Lemma getChatServer_some s : some_server s → 0 <= s_rr s < size_t →
  ∃ server, getChatServer hash_order s [] = (Some server, at_turn ((s_rr s + 1) mod size_t) s, []).
Proof.
  intros (server & load & Hlive) Hr. set (l := tied (omap (offer s) (hash_order (s_registry s)))).
  assert (Hne : l ≠ []).
  { set (o := omap (offer s) (hash_order (s_registry s))). assert (Ho : Cand server load ∈ o) by (unfold o; rewrite order_ok; by apply offer_live).
    unfold l. fold o. clearbody o. unfold tied. pose proof (sorting.merge_sort_Permutation name_le o) as Hperm.
    destruct (sorting.merge_sort name_le o) as [| c0 l0]; [symmetry in Hperm; apply Permutation_nil_r in Hperm as ->; by apply not_elem_of_nil in Ho |].
    destruct (min_load_In c0 l0) as (x & Hx & E). intros Hnil.
    assert (Hin : cd_server x ∈ (cd_server <$> filter (λ x, cd_load x = min_load c0 l0) (c0 :: l0)))
      by (apply list_elem_of_fmap_2, list_elem_of_filter; done).
    rewrite Hnil in Hin. by apply not_elem_of_nil in Hin. }
  pose proof (getChatServer_run hash_order s l (s_rr s) Hr eq_refl Hne) as Hrun.
  assert (Hs : at_turn (s_rr s) s = s) by by destruct s. rewrite Hs in Hrun.
  destruct (lookup_lt_is_Some_2 l (Z.to_nat (s_rr s mod zlen l))) as [x Hx].
  { unfold zlen. assert (0 < Z.of_nat (length l)) by (destruct l; [done | cbn; lia]).
    pose proof (Z.mod_pos_bound (s_rr s) (Z.of_nat (length l))). lia. }
  exists x. by rewrite Hrun, Hx.
Qed.

Definition with_token (s : status) (uid : Z) (uuid : bytes) : status :=
  StatusState (<[c_str (token_key uid) := c_str uuid]> (s_redis s)) (s_registry s) ((s_rr s + 1) mod size_t).

Lemma GetChatServer_token s uid uuid : some_server s → 0 <= s_rr s < size_t →
  ∃ server, GetChatServer hash_order uuid uid [] s [] =
    (ServerRsp 0 (srv_name server) (srv_host server) (srv_port server) uuid, with_token s uid uuid, []).
Proof.
  intros Hs Hr. destruct (getChatServer_some s Hs Hr) as [server Hrun]. exists server.
  unfold GetChatServer. rewrite bool_decide_eq_true_2 by done. cbn [negb]. unfold mbind, St_bind. rewrite Hrun. reflexivity.
Qed.

Lemma CheckPwd_run g uid u mail pwd :
  find_user (mailed weight mail) (ga_db g) = Some (uid, u) → VerifyPassword pwd (password_hash u) [] = (true, []) →
  - 2 ^ 31 <= uid < 2 ^ 31 → p_stop (ga_pool g) = false → (0 < p_idle (ga_pool g))%nat →
  CheckPwd weight mail pwd g [] = (Done (Some (Account (username u) uid (email u))), g, []).
Proof.
  intros Hfind Hv Hint Hstop Hidle. destruct g as [d s [[| n] f b]]; cbn [ga_db ga_status ga_pool p_stop p_idle] in *; [lia |]. subst b.
  unfold CheckPwd. erewrite G_bind_run by reflexivity. cbn [negb].
  assert (Hq : tx (query (find_user (mailed weight mail))) (with_pool (Pool n f false) (Gate d s (Pool (S n) f false))) [] =
    (Done (inr (Some (uid, u))), Gate d s (Pool n f false), [])) by (unfold tx, query, exec; cbn; by rewrite Hfind).
  erewrite G_bind_run by exact Hq. cbn [fst snd].
  erewrite G_bind_run by (unfold verify_password; rewrite Hv; reflexivity). by rewrite (s32_small uid).
Qed.

Lemma status_rpc_run (m : St GetChatServerRsp) g r s' :
  m (ga_status g) [] = (r, s', []) → status_rpc m g [] = (Done r, Gate (ga_db g) s' (ga_pool g), []).
Proof. intros E. unfold status_rpc. erewrite G_bind_run by reflexivity. unfold redis. by rewrite E. Qed.

Lemma login_run g uid u mail pwd uuid root :
  given root (§ "email") mail → given root (§ "passwd") pwd →
  find_user (mailed weight mail) (ga_db g) = Some (uid, u) → VerifyPassword pwd (password_hash u) [] = (true, []) →
  - 2 ^ 31 <= uid < 2 ^ 31 → p_stop (ga_pool g) = false → (0 < p_idle (ga_pool g))%nat →
  some_server (ga_status g) → 0 <= s_rr (ga_status g) < size_t →
  ∃ rt, user_login weight res_host res_port hash_order uuid root g [] =
      (Done rt, Gate (ga_db g) (with_token (ga_status g) uid uuid) (ga_pool g), []) ∧
    assoc (§ "error") rt = Some (jnum 0) ∧ assoc (§ "uid") rt = Some (jnum uid) ∧ assoc (§ "token") rt = Some (JString uuid).
Proof.
  intros Hmail Hpwd Hfind Hv Hint Hstop Hidle Hsome Hr.
  destruct (GetChatServer_token (ga_status g) uid uuid Hsome Hr) as [server Hrpc]. unfold user_login.
  rewrite (G_bind_run _ _ _ _ _ _ _ (text_at_run _ _ _ _ _ Hmail)), (G_bind_run _ _ _ _ _ _ _ (text_at_run _ _ _ _ _ Hpwd)).
  rewrite (G_bind_run _ _ _ _ _ _ _ (CheckPwd_run _ _ _ _ _ Hfind Hv Hint Hstop Hidle)). cbn [ac_uid].
  rewrite (G_bind_run _ _ _ _ _ _ _ (status_rpc_run _ _ _ _ Hrpc)). cbn [gr_error gr_token]. eexists. split; [reflexivity |]. done.
Qed.
End login.
(** The rest of the shutdown, without the thread of the connections. *)
Definition demo_stopped : server := default demo_server (do_steps [Count 1; Take; Run 2 true; Count 2; Take] demo_server).

Lemma shutdown_drops_posted_answers_witness :
  ∃ s', step demo_stopped StopIo s' ∧ ∀ s'', reachable (λ x, x = s') step s'' →
    sv_conns s'' !! 1 = Some (Conn true (Ready (PostRoute UserLogin) Ok200)) ∧ 1 ∉ (sv_sent s'').*1.
Proof.
  apply (shutdown_drops_posted_answers demo_stopped 1 (PostRoute UserLogin) Ok200).
  - apply (do_steps_reachable [Count 1; Take; Run 2 true; Count 2; Take] demo_server); [apply demo_server_reachable |].
    vm_compute. reflexivity.
  - vm_compute. reflexivity.
  - vm_compute. reflexivity.
  - vm_compute. reflexivity.
Defined.
Lemma grows_failed b b' : rtc failed_once b b' → db_grows b b'.
Proof.
  induction 1 as [| b b1 b2 (mid & m & Hm & Hs & ->) _ IH]; [done |]. etrans; [| exact IH].
  constructor; [| | done | auto | done].
  - intros n x Hx. cbn. destruct (decide (n = mid)) as [-> |].
    + rewrite lookup_insert_eq. simplify_eq. eexists. split; [done |]. cbn. auto 10.
    + rewrite lookup_insert_ne by done. exists x. auto 10.
  - intros n x. cbn. destruct (decide (n = mid)) as [-> |]; [congruence |].
    rewrite lookup_insert_ne by done. congruence.
Qed.

Lemma grows_facts b b' : db_grows b b' → facts_kept b b'.
Proof.
  intros Hg mid f (m & Hm & Hs & E1 & E2 & Hr & Hres).
  destruct (g_old _ _ Hg mid m Hm) as (m' & Hm' & F1 & F2 & F3 & F4). exists m'.
  split_and!; try congruence.
  - destruct F4 as [| [? _]]; congruence.
  - unfold recipient_of in *. rewrite F3, F1. destruct (private_chats b !! m_thread m) as [pc |] eqn:Ep; [| done].
    by rewrite (g_chats _ _ Hg _ _ Ep).
  - rewrite (g_res _ _ Hg) by done. done.
Qed.

Section ops.
Context (weight : bytes → bytes).

(** The operations of other threads and of the ChatServer; sizes of resources
    are positive ([chk_message_resources_size]). *)
Definition outside (op : db_op) : Prop :=
  match op with
  | OpAddChatMsg _ message => match resource message with Some r => 0 < r_size r | None => True end
  | OpCompleteResourceUpload _ _ => False
  | _ => True
  end.

Lemma insert_message_grows b row :
  chat_messages b !! next_id b = None → 0 < next_id b → (m_status row = Published → message_resources b !! next_id b = None) →
  db_grows b (insert_message b row).
Proof.
  intros Hf Hn Hr. constructor; [| | done | auto | done].
  - intros mid m Hm. exists m. cbn. rewrite lookup_insert_ne by congruence. auto 10.
  - intros mid m. cbn. destruct (decide (mid = next_id b)) as [-> |].
    + rewrite lookup_insert_eq. intros [= <-] _. auto.
    + rewrite lookup_insert_ne by done. congruence.
Qed.

Lemma store_effect_grows b message r :
  chat_ok weight b → outside (OpAddChatMsg 0 message) → db_grows b (store_effect b message r).
Proof.
  intros (Ht & _) Ho. pose proof (fresh_message b (t_inv _ _ Ht)) as Hf.
  assert (Hres : message_resources b !! next_id b = None).
  { apply eq_None_not_Some. intros Hs%(t_resources _ _ Ht). rewrite Hf in Hs. by destruct Hs. }
  unfold store_effect. cbn in Ho. destruct (is_resource_type (message_type message)) eqn:Et.
  - destruct (resource message) as [res |].
    + constructor.
      * intros mid m Hm. exists m. cbn. rewrite lookup_insert_ne by congruence. auto 10.
      * intros mid m. cbn. destruct (decide (mid = next_id b)) as [-> |].
        -- rewrite lookup_insert_eq. intros [= <-] _. split; [apply (t_next _ _ Ht) |]. unfold row_of. cbn. by rewrite Et.
        -- rewrite lookup_insert_ne by done. congruence.
      * intros mid Hs. cbn. rewrite lookup_insert_ne; [done |]. intros <-. rewrite Hf in Hs. by destruct Hs.
      * intros mid x. cbn. destruct (decide (mid = next_id b)) as [-> |].
        -- rewrite lookup_insert_eq. intros [= <-]. by right.
        -- rewrite lookup_insert_ne by done. by left.
      * done.
    + etrans; [| apply grows_append]. apply insert_message_grows; [done | apply (t_next _ _ Ht) | done].
  - etrans; [| apply grows_append]. apply insert_message_grows; [done | apply (t_next _ _ Ht) | done].
Qed.

Lemma outside_grows op b b' : chat_ok weight b → outside op → db_step weight b op b' → db_grows b b'.
Proof.
  intros Hok Ho [t ->]. destruct op as [k message | q g message client | h fid accept | q g | | mid | mids | u icon]; cbn [run_op]; [| | | | done | | |].
  - destruct (AddChatMsg weight k message b t) as [[[rc c] d'] t'] eqn:E. cbn.
    apply AddChatMsg_spec in E as [(Hs & _) | (d0 & r & Hs & _ & -> & _)]; [by apply grows_same_rows |].
    etrans; [by apply grows_same_rows |]. apply store_effect_grows; [by eapply chat_ok_same_rows | exact Ho].
  - destruct (AddFriendApply weight q g message client b t) as [[res d'] t'] eqn:E. cbn.
    apply AddFriendApply_spec in E as [Hout _]; [| apply (t_next _ _ (proj1 Hok))].
    destruct Hout as [[Hs _] | (x & [[-> _] | (Hq & -> & _)] & _)]; [by apply grows_same_rows | done |].
    unfold request_effect. etrans; [| apply grows_append]. by apply db_grows_same.
  - destruct (HandleFriendApply h fid accept b t) as [[res d'] t'] eqn:E. cbn.
    apply (HandleFriendApply_spec weight) in E as [[Hs _] | (x & (f & Hi & _ & [(_ & -> & _) | (Hst & _ & Heff)]) & _)];
      [by apply grows_same_rows | done | | done].
    destruct accept.
    + destruct Heff as (tid & d1 & Hup & -> & _). etrans; [by apply grows_more_chats, (up_more _ _ _ _ _ _ Hup) |].
      unfold accept_effect. etrans; [| apply grows_append]. by apply db_grows_same.
    + subst d'. unfold reject_effect. etrans; [| apply grows_append]. by apply db_grows_same.
  - destruct (CreatePrivateChat q g b t) as [[[ok tid] d'] t'] eqn:E. cbn.
    apply (CreatePrivateChat_spec weight) in E as [[-> _] | (_ & _ & tid' & Hup & _)]; [done | | done].
    apply grows_more_chats, (up_more _ _ _ _ _ _ Hup).
  - apply grows_failed, MarkResourceFailed_fails.
  - destruct (MarkResourceExpired_fails mids b t); [by apply grows_same_rows | by apply grows_failed].
  - destruct (UpdateHeadInfo_effect u icon b t) as [Hs | (r & v & i & _ & ->)]; [by apply grows_same_rows | by apply db_grows_same].
Qed.
End ops.
Inductive front_step : front → event → front → Prop :=
  | fs_session f l s' : session_step (f_session f) l s' → internal l →
      front_step f (EvSession l) (Front s' (f_redis f) (f_jobs f))
  | fs_redis f r : front_step f (EvRedis r) (Front (f_session f) r (f_jobs f))
  | fs_task f ty data t r f' t' : callback ty data f t = (r, f', t') → front_step f (EvTask ty data t) f'.

Inductive life : list event → front → Prop :=
  | life_accept redis : life [] (Front new_session redis [])
  | life_step es f e f' : life es f → front_step f e f' → life (es ++ [e]) f'.

Lemma task_step f ty data t : front_step f (EvTask ty data t) (callback ty data f t).1.2.
Proof. destruct (callback ty data f t) as [[r f1] t1] eqn:E. by apply (fs_task _ _ _ _ r _ t1). Qed.

Lemma clear_budget_identity s q : same_identity s (clear_budget s q).
Proof. revert s. induction q as [| x q IH]; intros s; [done |]. cbn. destruct (IH (ReleaseSendBudget s (zlen x))). done. Qed.
Definition ready (t : ResourceTransferRuntime) : Prop :=
  t_phase t = TRANSFER_ACTIVE ∧ t_slot t = true ∧ t_reconnect t = false ∧ t_paused t = false ∧ t_stale t = [].

Lemma pumpable_ready t : ready t →
  pumpable cfg t = (zlen (t_inflight t) <? max_inflight_chunks cfg) && (t_wire t <? t_total t).
Proof. intros (E1 & E2 & E3 & E4 & _). unfold pumpable. by rewrite E1, E2, E3, E4. Qed.

Lemma SendNextChunk_one v t disk out :
  ready t → zlen (t_inflight t) < max_inflight_chunks cfg → t_wire t < t_total t →
  let len := Z.min K (t_total t - t_wire t) in
  let c := Inflight (t_wire t) len [] (v_now v) in
  SendNextChunk cfg v TRANSFER_DOWNLOAD mid (one t disk out) =
    (true, one (with_wire (t_wire t + len) (with_window (t_inflight t ++ [c]) [] t)) disk (out ++ [Frame (ChunkDownReq mid (t_wire t))])).
Proof.
  intros (_ & _ & _ & _ & Es) Hz Hw. cbv zeta. unfold SendNextChunk. rewrite get_one. cbv zeta. unfold chunk_len.
  assert (0 < K) by done.
  rewrite (proj2 (Z.leb_gt _ _)) by lia. rewrite (proj2 (Z.leb_gt _ _)) by lia. cbn [orb].
  by rewrite put_one, send_one, Es.
Qed.
(* ===== verification/ChatLink.v ===== *)
(** * A text from the outbox to the database and back

    The frames of the connection (ClientChannel.v) meet the handler of the
    ChatServer (ChatLogic.v): what the client's outbox (Outbox.v) takes for a
    success is a message that is stored. JSON text is the libraries'. *)

From S2P Require Import Prelude ResourceWire ProtocolIds SessionLifecycle JsonFields Sha256 UploadFile Database ResourceDb TxLogic ChatDb ChatDbMessages ChatFriends ChatSync ChatUsers ChatLogic ChatHandlers.
From S2P Require Import LocalDb LocalStore ClientSync SyncLoop ResourceTransfer TransferEngine Outbox ResourceSession ResourceDispatch ResourceCodec ResourceLink.
From S2P Require Import ChatSession ClientSocket ClientHandlers ClientChannel ChannelProofs.

Section link.
Context `{!JsonLib, !QtText, !QtLib, !QtLaws, !Wire, !WireLaws, !QtSocket, !QtSocketLaws}.
#[local] Set Default Proof Using "Type*".

(** The frames a handler sends on its session. *)
Definition session_frames (out : list action) : list (Z * bytes) :=
  omap (λ a, match a with ChatLogic.Sent id j => Some (id, json_dump j) | _ => None end) out.

Lemma code_range e : - 2 ^ 31 <= CommonErrCode_code e <= int_max.
Proof. destruct e; unfold int_max; cbn; lia. Qed.

Lemma success_code e : CommonErrCode_code e = SUCCESS → e = ERR_SUCCESS.
Proof. by destruct e. Qed.

(** A reply as the client's handler sees it. *)
Lemma with_answer_reply o e bad err ok :
  client_reads (JObject o) → assoc (§ "error") o = Some (jcode e) →
  with_answer (json_dump (JObject o)) bad err ok =
    if CommonErrCode_code e =? SUCCESS then ok (client_object (JObject o)) else err (CommonErrCode_code e) (client_object (JObject o)).
Proof.
  intros Hr He. unfold with_answer, client_reads in *. rewrite Hr.
  change (object_of (to_client (JObject o))) with (client_object (JObject o)).
  rewrite contains_client, He, bool_decide_eq_true_2 by done. cbn [negb]. rewrite value_client, He. cbn [fmap option_fmap option_map default from_option id].
  pose proof (code_range e). assert (toInt 0 (to_client (jcode e)) = CommonErrCode_code e) as -> by (by apply (toInt_jnum 0)). by destruct (_ =? SUCCESS).
Qed.

Lemma stored_id weight d uid target tid text client mid seq :
  tables_ok weight d → next_id d <= int64_max → text_stored weight d uid target tid text client mid seq → - 2 ^ 63 <= mid <= int64_max.
Proof.
  intros Ht Hn (m & Hm & _). destruct (t_inv _ _ Ht) as (_ & _ & _ & (_ & Hnext & _)).
  destruct (decide (mid <= 0)) as [Hle |]; [by destruct (t_ids _ _ Ht _ Hle); congruence |].
  destruct (decide (next_id d <= mid)) as [Hle |]; [by destruct (Hnext _ Hle) as (? & _); congruence | lia].
Qed.

Lemma text_message_stored_fields weight (w w' : world) root rsp notices :
  text_answer weight w root w' rsp notices → next_id (g_db w') <= int64_max → client_reads rsp →
  ∃ error client mid at_, handleTextChatMsgRsp (json_dump rsp) = [sig_text_msg_rsp_forward error client mid at_] ∧
    (error = SUCCESS → ∃ req tid seq, parse_text root = Some req ∧ ParseJsonId (tr_thread req) = Some tid ∧
       text_stored weight (g_db w') (g_uid w) (tr_target req) tid (tr_text req) (tr_client req) mid seq).
Proof.
  intros Ha Hn Hr. destruct (ta_reply _ _ _ _ _ _ Ha) as (o & e & -> & He). unfold handleTextChatMsgRsp.
  rewrite (with_answer_reply o e) by done. destruct (Z.eqb_spec (CommonErrCode_code e) SUCCESS) as [Es | Es]; do 4 eexists; (split; [reflexivity |]).
  - intros _. apply success_code in Es as ->.
    destruct (ta_stored _ _ _ _ _ _ Ha He) as (req & tid & mid & seq & Hp & Ht & Hm & _ & Hs & _).
    exists req, tid, seq. split_and!; try done. cbn [field] in Hm. rewrite value_client, Hm. cbn [fmap option_fmap option_map default from_option id].
    rewrite JsonId_jid; [done |]. eapply stored_id; [apply Ha | done | exact Hs].
  - done.
Qed.

(** Only a success makes the outbox confirm a text. *)
Lemma outbox_confirms_success retry_initial retry_max now error client mid created disp clock client' mid' created' :
  ToStore (ReqConfirmText clock client' mid' created') ∈ (slot_text_msg_rsp retry_initial retry_max now error client mid created disp).2 →
  error = SUCCESS ∧ mid' = mid.
Proof.
  unfold slot_text_msg_rsp. destruct (o_entries disp !! client) as [rt |]; [| by intros ?%elem_of_nil].
  destruct (negb _); [by intros ?%elem_of_nil |].
  destruct (Z.eqb_spec error (CommonErrCode_code ERR_SUCCESS)) as [-> |].
  - cbn. rewrite list_elem_of_singleton. by intros [= _ _ -> _].
  - destruct (error =? _); [| by intros ?%elem_of_nil]. cbn. by rewrite list_elem_of_singleton.
Qed.

Lemma notices_silent weight (w w' : world) root rsp notices :
  text_answer weight w root w' rsp notices → session_frames notices = [].
Proof.
  intros Ha. destruct notices as [| a l]; [done |]. pose proof (ta_order _ _ _ _ _ _ Ha ltac:(done)) as He.
  destruct (ta_stored _ _ _ _ _ _ Ha He) as (req & tid & mid & seq & _ & _ & _ & _ & _ & Hall).
  clear - Hall. revert Hall. generalize (a :: l). intros k Hall. induction Hall as [| b k Hb Hk IH]; [done |]. by destruct Hb.
Qed.

(** One frame, in pieces, is handled once. *)
Lemma fed_one now self chunks (c : channel) id body :
  reader_wf (t_reader c) → unread (t_reader c) = [] → concat chunks = concat [SendNode body id] → server_sends (id, body) →
  (feed now self chunks c).2 = (handleMsg now self id body c).2.
Proof.
  intros Hw Hu Hc Hs. destruct (feed_spec now self chunks c) as (m & r & E & F & I & W & ->); [done | rewrite Hu; apply incomplete_nil |].
  rewrite Hu, Hc in E. cbn [app concat] in E. rewrite app_nil_r in E. destruct (SendNode_framed (id, body) Hs) as [Ef Hf]. cbn [fst snd] in Ef.
  rewrite Ef in E. destruct (parse_unique 2 [(id, body)] m [] (unread r)) as [<- _]; [by constructor | done | apply incomplete_nil | done | |].
  { cbn [fmap list_fmap concat]. by rewrite !app_nil_r. }
  cbn. unfold keep, andThen, nothing. cbn. destruct (handleMsg now self id body c). cbn. apply app_nil_r.
Qed.

Context (weight : bytes → bytes) (deadlock_retries : nat) (self_name max_image max_file : bytes) (now self : Z).

End link.

(** ** A concrete exchange *)

Definition chat_run (root : option json) : option unit * world * tape :=
  DealChatTextMsg demo_weight 2 (§ "chat1") (§ "now") root (demo_world demo_db 1) [].

Definition chat_reply : json :=
  match g_out (chat_run demo_text_request).1.2 with ChatLogic.Sent _ j :: _ => j | _ => JNull end.

(** The libraries on the one request and the one reply. *)
#[local] Instance chat_json : JsonLib := {| json_parse _ := demo_text_request; json_dump _ := § "{reply}" |}.
#[local] Instance chat_text : QtText := {|
  fromJson _ := Some (@to_client demo_wire chat_reply); toJson _ := § "{}"; toULongLong _ := None |}.

Lemma keeps_reset : keeps resetConnection.
Proof.
  intros c. unfold resetConnection. trans (reset_buffers c); [by repeat split; auto |].
  apply keeps_andThen; [apply keeps_abort | apply keeps_emit].
Qed.

(** It ends with a running timer. *)
Definition retried (c : channel) (x : channel * list output) : Prop := steady c x.1 ∧ is_Some (f_timer x.1).

Lemma retried_schedule c : f_manual c = false → retried c (scheduleReconnect c).
Proof.
  intros Em. split; [apply keeps_schedule |]. unfold scheduleReconnect. rewrite Em. destruct (f_timer c) as [d |] eqn:E; cbn; [rewrite E |]; eauto.
Qed.

Lemma retried_from c c1 x : steady c c1 → retried c1 x → retried c x.
Proof. intros Hs [Hc Ht]. split; [by etrans | done]. Qed.

Lemma retried_then f g c :
  keeps f → (∀ c1, f_manual c1 = false → retried c1 (g c1)) → f_manual c = false → retried c (andThen f g c).
Proof.
  intros Hf Hg Em. unfold andThen. pose proof (Hf c) as Hc. destruct (f c) as [c1 o1]. cbn in Hc.
  assert (Em1 : f_manual c1 = false) by (destruct Hc as [-> _]; done). specialize (Hg c1 Em1). destruct (g c1) as [c2 o2].
  by apply (retried_from c c1).
Qed.

Lemma retried_reset c : f_manual c = false → retried c (reset_and_reconnect c).
Proof. intros Em. apply retried_then; [apply keeps_reset | apply retried_schedule | done]. Qed.

Lemma retried_disconnected c : f_manual c = false → retried c (on_disconnected c).
Proof.
  intros Em. unfold on_disconnected. apply (retried_from c (reset_buffers c)); [by repeat split; auto |].
  apply retried_then; [apply keeps_emit | | done]. intros c1 Em1. unfold when. rewrite Em1. cbn [negb].
  apply retried_then; [| apply retried_schedule | done]. by destruct (f_auth c); [intros c2; cbn; reflexivity | apply keeps_emit].
Qed.

(** The losses of a connection that the channel notices. *)
Definition loses (c : channel) (e : event) : Prop :=
  match e with
  | EvError _ | EvDisconnected | EvRequestReconnect => True
  | EvAuthTimeout => f_auth c = false
  | _ => False
  end.

Lemma retried_loss c e : f_manual c = false → loses c e → retried c (on_event e c).
Proof.
  intros Em Hl. destruct e as [| | e | | | | | | | |]; try done; cbn [FileChannel.on_event].
  - unfold on_error. rewrite Em. apply retried_then; [| apply retried_reset | done].
    by destruct (_ && _); [apply keeps_emit | intros c1; cbn; reflexivity].
  - by apply retried_disconnected.
  - cbn in Hl. unfold on_auth_timeout. rewrite Em, Hl. cbn [orb].
    apply (retried_from c (with_auth_timer false c)); [by repeat split; auto | by apply retried_reset].
  - unfold on_request_reconnect, when. rewrite Em. cbn [negb]. apply retried_then; [by repeat split; auto | | done].
    intros c1 Em1. apply retried_then; [apply keeps_emit | | done].
    intros c2 Em2. apply retried_then; [apply keeps_abort | apply retried_schedule | done].
Qed.

Lemma timeout_connects c :
  f_manual c = false → f_host c ≠ [] → f_port c ≠ 0 →
  ConnectTo (f_host c) (f_port c) ∈ (slot_reconnect_timeout reconnect_initial_ms reconnect_max_ms c).2.
Proof.
  intros Em Hh Hp. unfold slot_reconnect_timeout. cbv zeta. set (c1 := with_reconnect _ _ _ c).
  replace (f_manual c1 || _ || _) with false by (cbn; by rewrite Em, (bool_decide_eq_false_2 _ Hh), (proj2 (Z.eqb_neq _ _) Hp)).
  unfold andThen. pose proof (keeps_abort c1) as (_ & Eh & Ep & _). destruct (abort c1) as [c2 o]. cbn [fst snd connectToHost] in *.
  rewrite Eh, Ep. apply elem_of_app. right. by left.
Qed.

(** ** The generation of the login *)

Lemma keeps_reset_and_reconnect : keeps reset_and_reconnect.
Proof. apply keeps_andThen; [apply keeps_reset | apply keeps_schedule]. Qed.

Lemma keeps_nothing : keeps nothing.
Proof. intros c. cbn. reflexivity. Qed.

Lemma keeps_after_write r : keeps (after_write reconnect_initial_ms reconnect_max_ms r).
Proof.
  destruct r as [[[s q] w] failed]. intros c. unfold after_write. trans (with_q q (with_sock s c)); [by repeat split; auto |].
  apply keeps_andThen; [apply keeps_emit |]. destruct failed; [apply keeps_reset_and_reconnect | apply keeps_nothing].
Qed.

Lemma keeps_send id data : keeps (slot_send_data id data).
Proof.
  intros c. unfold slot_send_data. destruct (_ && _); [cbn; reflexivity |]. destruct (_ <? _); [apply keeps_reset_and_reconnect |].
  trans (with_q (enqueue (block id data) (f_q c)) c); [by repeat split; auto |].
  apply keeps_andThen; [apply keeps_emit | intros c1; apply keeps_after_write].
Qed.

Lemma keeps_connected : keeps (on_connected reconnect_initial_ms reconnect_max_ms high_watermark).
Proof.
  intros c. unfold on_connected, sendResourceLogin. set (c1 := with_auth_timer false (with_auth false c)).
  trans c1; [by repeat split; auto |]. destruct (_ || _); [apply keeps_andThen; apply keeps_emit |].
  apply keeps_andThen; [apply keeps_send | by repeat split; auto].
Qed.

Lemma keeps_handleMsg id data : keeps (handleMsg id data).
Proof.
  intros c. unfold handleMsg. destruct (id =? _).
  - unfold handleResourceLoginRsp. destruct (fromJson data) as [[| | | | | | | o] |]; try by repeat split; auto.
    cbv zeta. destruct (_ =? TOKEN_INVALID); [by repeat split; auto |]. destruct (negb _); by repeat split; auto.
  - destruct (bool_decide _); [apply keeps_emit |]. destruct (_ || _); [apply keeps_emit | apply keeps_nothing].
Qed.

• • •

**ABOUT THIS EXERCISE:** Your answer should be the lines of the listing above between the line holding "Proof. revert s." and the line holding "pumpable cfg t", inclusive, restated word for word and alone.

**RESULT OF THIS TASK:**
Proof. revert s. induction q as [| x q IH]; intros s; [done |]. cbn. destruct (IH (ReleaseSendBudget s (zlen x))). done. Qed.
Definition ready (t : ResourceTransferRuntime) : Prop :=
  t_phase t = TRANSFER_ACTIVE ∧ t_slot t = true ∧ t_reconnect t = false ∧ t_paused t = false ∧ t_stale t = [].

Lemma pumpable_ready t : ready t →
  pumpable cfg t = (zlen (t_inflight t) <? max_inflight_chunks cfg) && (t_wire t <? t_total t).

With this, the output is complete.